In contrast, beta-estradiol and testosterone increased LPS-induced IL-6
secretion in six of seven time points during the MC (signigicant for
testosterone).”
Prog
Neuropsychopharmacol Biol Psychiatry 2002; 26: 1167-70
“Interleukin-6
serum levels correlate with response to antidepressant sleep deprivation and
sleep phase advance”
“Unstimulated production of interleukine-6 (IL-6) is known to be enhanced in patients affected by a major depressive episode. Recent studies supported a role for basal IL-6 levels in predicting response to antidepressant drug treatments. In a sample of 10 consecutively admitted drug-free bipolar depressed inpatients, we investigated the possible correlation between unstimulated pretreatment production of IL-6 and antidepressant response to a night of total sleep deprivation (TSD) followed by a night of sleep phase advance (SPA), a nonpharmacologic treatment which is known to rapidly improve depressive symptomatology. Changes in perceived mood during treatment were recorded with self-administered Visual Analogue Scales (VAS). We observed a significant inverse correlation between IL-6 serum levels and VAS scores after treatment, meaning that higher IL-6 values before treatment were associated with worse response. This finding is in agreement with previous studies about amitriptyline and lithium antidepressant treatments. Our preliminary finding confirms the clinical value of IL-6 baseline concentration as a predictor of response to antidepressant treatment.”
Front Neuroendocrinol. 2008 Jan 3 [Epub ahead of print]
Wood RI
Department of Cell & Neurobiology, Keck School of Medicine of the University of Southern California, 1333 San Pablo Street, BMT 401, Los Angeles, CA 90033, USA.

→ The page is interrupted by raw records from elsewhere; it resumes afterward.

Lemma profile_plain : valid_profile p -> plain_json (profile_json p) = true.
Proof.
  intros V. destruct (profile_facts_plain V) as (I & Po & H & S & W). pose proof (offsets_plain V) as O.
  pose proof (contract_plain _ (vp_contract p V)) as C.
  unfold profile_identities in I. unfold profile_policies in Po. unfold profile_hashes in H.
  repeat (apply Forall_cons in I as [? I]). repeat (apply Forall_cons in Po as [? Po]). repeat (apply Forall_cons in H as [? H]).
  assert (forallb plain_json (map JStr (lp_supported_wcs p)) = true) as W' by (by rewrite forallb_map).
  unfold profile_json. cbn [plain_json]. apply forallb_Forall.
  repeat (apply Forall_cons; split; [cbn [fst snd] in *; apply andb_true_iff; split; [reflexivity|first [reflexivity|assumption]]|]). constructor.
Qed.
(** Its objects have distinct keys and are at most four deep. *)
Lemma profile_shape : distinct_keys (profile_json p) = true /\ (nesting (profile_json p) <= 4)%nat.
Proof.
  assert (forall {A} (write : A -> json) xs, (forall x, distinct_keys (write x) = true /\ nesting (write x) = 1%nat) ->
    distinct_keys (JArr (map write xs)) = true /\ (nesting (JArr (map write xs)) <= 2)%nat) as L.
  { intros A write xs H. cbn [distinct_keys nesting]. rewrite forallb_map, map_map. split.
    - apply forallb_Forall, Forall_forall. intros x _. apply H.
    - apply le_n_S, max_list_le, Forall_fmap, Forall_forall. intros x _. destruct (H x) as [_ Hx]. cbn. by rewrite Hx. }
  destruct (L _ setting_json (rt_effective_settings (lp_runtime_contract p))) as [S1 S2]; [by intros [? []]|].
  destruct (L _ entry_json (rt_components (lp_runtime_contract p))) as [C1 C2]; [by intros []|].
  destruct (L _ entry_json (rt_configuration_inputs (lp_runtime_contract p))) as [D1 D2]; [by intros []|].
  destruct (L _ offset_json (lp_wcs_offsets p)) as [O1 O2]; [by intros []|].
  assert (distinct_keys (JArr (map JStr (lp_supported_wcs p))) = true /\ (nesting (JArr (map JStr (lp_supported_wcs p))) <= 1)%nat) as [W1 W2].
  { cbn [distinct_keys nesting]. rewrite forallb_map, map_map. split; [apply forallb_Forall, Forall_forall; done|].
    apply le_n_S, max_list_le, Forall_fmap, Forall_forall. intros s _. cbn. lia. }
  assert (distinct_keys (contract_json (lp_runtime_contract p)) = true /\ (nesting (contract_json (lp_runtime_contract p)) <= 3)%nat) as [R1 R2].
  { split; [unfold contract_json; cbn [distinct_keys map fst snd forallb] in *; rewrite S1, C1, D1; reflexivity|].
    unfold contract_json. cbn [nesting]. apply le_n_S, max_list_le. cbn [map fst snd].
    repeat (apply Forall_cons; split; [first [exact S2|exact C2|exact D2|cbn; lia]|]). constructor. }
  split.
  - change (distinct (map fst profile_members) && forallb (fun kv => distinct_keys (snd kv)) profile_members = true).
    apply andb_true_iff. split; [reflexivity|]. apply forallb_Forall. unfold profile_members, profile_json.
    repeat (apply Forall_cons; split; [cbn [snd]; first [reflexivity|assumption]|]). constructor.
  - unfold profile_json. cbn [nesting]. apply le_n_S, max_list_le. cbn [map fst snd].
    repeat (apply Forall_cons; split; [first [exact R2|etrans; [exact O2|lia]|etrans; [exact W2|lia]|cbn; lia]|]). constructor.
Qed.

Lemma offsets_read : valid_profile p ->
  traverse (fun iv => parse_wcs_offset (fst iv) (snd iv)) (imap pair (map canonical (map offset_json (lp_wcs_offsets p)))) = Ok (lp_wcs_offsets p).
Proof.
  intros V. apply traverse_Ok, Forall2_same_length_lookup. rewrite length_imap, !length_map. split; [done|].
  intros i iv o. rewrite list_lookup_imap. change (map canonical (map offset_json (lp_wcs_offsets p)) !! i) with
    ((canonical <$> (offset_json <$> lp_wcs_offsets p)) !! i). rewrite !list_lookup_fmap. intros H E. rewrite E in H. injection H as <-.
  apply offset_read. by apply (Forall_lookup_1 _ _ _ _ (vp_offsets p V) E).
Qed.
End Profile.

(** What is written is read back. *)
Lemma written_profile_read limit raw p : (4 <= limit)%nat -> valid_profile p -> to_json p = Ok raw ->
  Z.of_nat (String.length raw) <= 64000 -> from_json limit raw = Ok p.
Proof.
  intros HL V T B. unfold from_json.
  pose proof T as T'. unfold to_json, canonical_json_bytes in T'. apply bind_Ok in T' as (? & I%raise_if_Ok%negb_false_iff & [= E]).
  destruct (profile_shape p) as [D S]. pose proof (profile_plain p V) as PL. pose proof (profile_keys p) as N.
  destruct (canonical_fields (profile_members p)) as (fields & EF & P).
  change (JObj (profile_members p)) with (profile_json p) in EF.
  rewrite bool_decide_false, (proj2 (Z.ltb_ge _ _)) by (try lia; rewrite <- E; unfold canonical_json; rewrite EF; done).
  cbn [orb raise_if mbind result_bind]. rewrite <- E, (plain_decodes _ PL). cbn [mbind result_bind]. unfold profile_decoder.
  rewrite (proj2 (loads_canonical _ _ (profile_json p) (canonical (profile_json p)) limit ltac:(lia)));
    [|split; [reflexivity|split; [exact D|exact I]]].
  rewrite EF. cbn [unless_json mbind result_bind]. rewrite (canonical_keys _ _ _ P).
  change (py_set_eq (map fst (profile_members p)) PROFILE_FIELDS) with true. cbn [negb raise_if mbind result_bind].
  rewrite (canonical_member_at _ _ "supported_wcs" (JArr (map JStr (lp_supported_wcs p))) N P eq_refl). cbn [mbind result_bind canonical].
  assert (mapM text_of (map canonical (map JStr (lp_supported_wcs p))) = Some (lp_supported_wcs p)) as ->.
  { induction (lp_supported_wcs p) as [|w ws IH]; [done|]. cbn. by rewrite IH. }
  cbn [of_option mbind result_bind].
  rewrite (canonical_member_at _ _ "wcs_offsets" (JArr (map offset_json (lp_wcs_offsets p))) N P eq_refl). cbn [mbind result_bind canonical].
  rewrite (offsets_read p V). cbn [mbind result_bind]. rewrite (profile_read p fields V P). cbn [mbind result_bind].
  rewrite T. cbn [mbind result_bind]. rewrite E, bool_decide_true by done. reflexivity.
Qed.

(** C6: Reading a machine profile is exact.  Whatever bytes it is given, the reader
    returns a profile exactly if the profile, its runtime contract and its work
    offsets pass their constructors and the bytes are the canonical text of that very
    profile, of at most 64,000 bytes: every text that is written is read back, and
    no other text, by any order, spacing, escape, repetition or addition of members,
    is read as a profile.  (The interpreter must let four containers nest.) *)
Theorem from_json_exact limit raw p : (4 <= limit)%nat ->
  from_json limit raw = Ok p <-> valid_profile p /\ to_json p = Ok raw /\ Z.of_nat (String.length raw) <= 64000.
Proof. intros HL. split; [apply from_json_valid|]. intros (V & T & B). by apply written_profile_read. Qed.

Anabolic-androgenic steroids (AAS) are drugs of abuse. They are taken in large quantities by athletes and others to increase performance, with negative health consequences. As a result, in 1991 testosterone and related AAS were declared controlled substances. However, the relative abuse and dependence liability of AAS have not been fully characterized. In humans, it is difficult to separate the direct psychoactive effects of AAS from reinforcement due to their systemic anabolic effects. However, using conditioned place preference and self-administration, studies in animals have demonstrated that AAS are reinforcing in a context where athletic performance is irrelevant. Furthermore, AAS share brain sites of action and neurotransmitter systems in common with other drugs of abuse. In particular, recent evidence links AAS with opioids. In humans, AAS abuse is associated with prescription opioid use. In animals, AAS overdose produces symptoms resembling opioid overdose, and AAS modify the activity of the endogenous opioid system.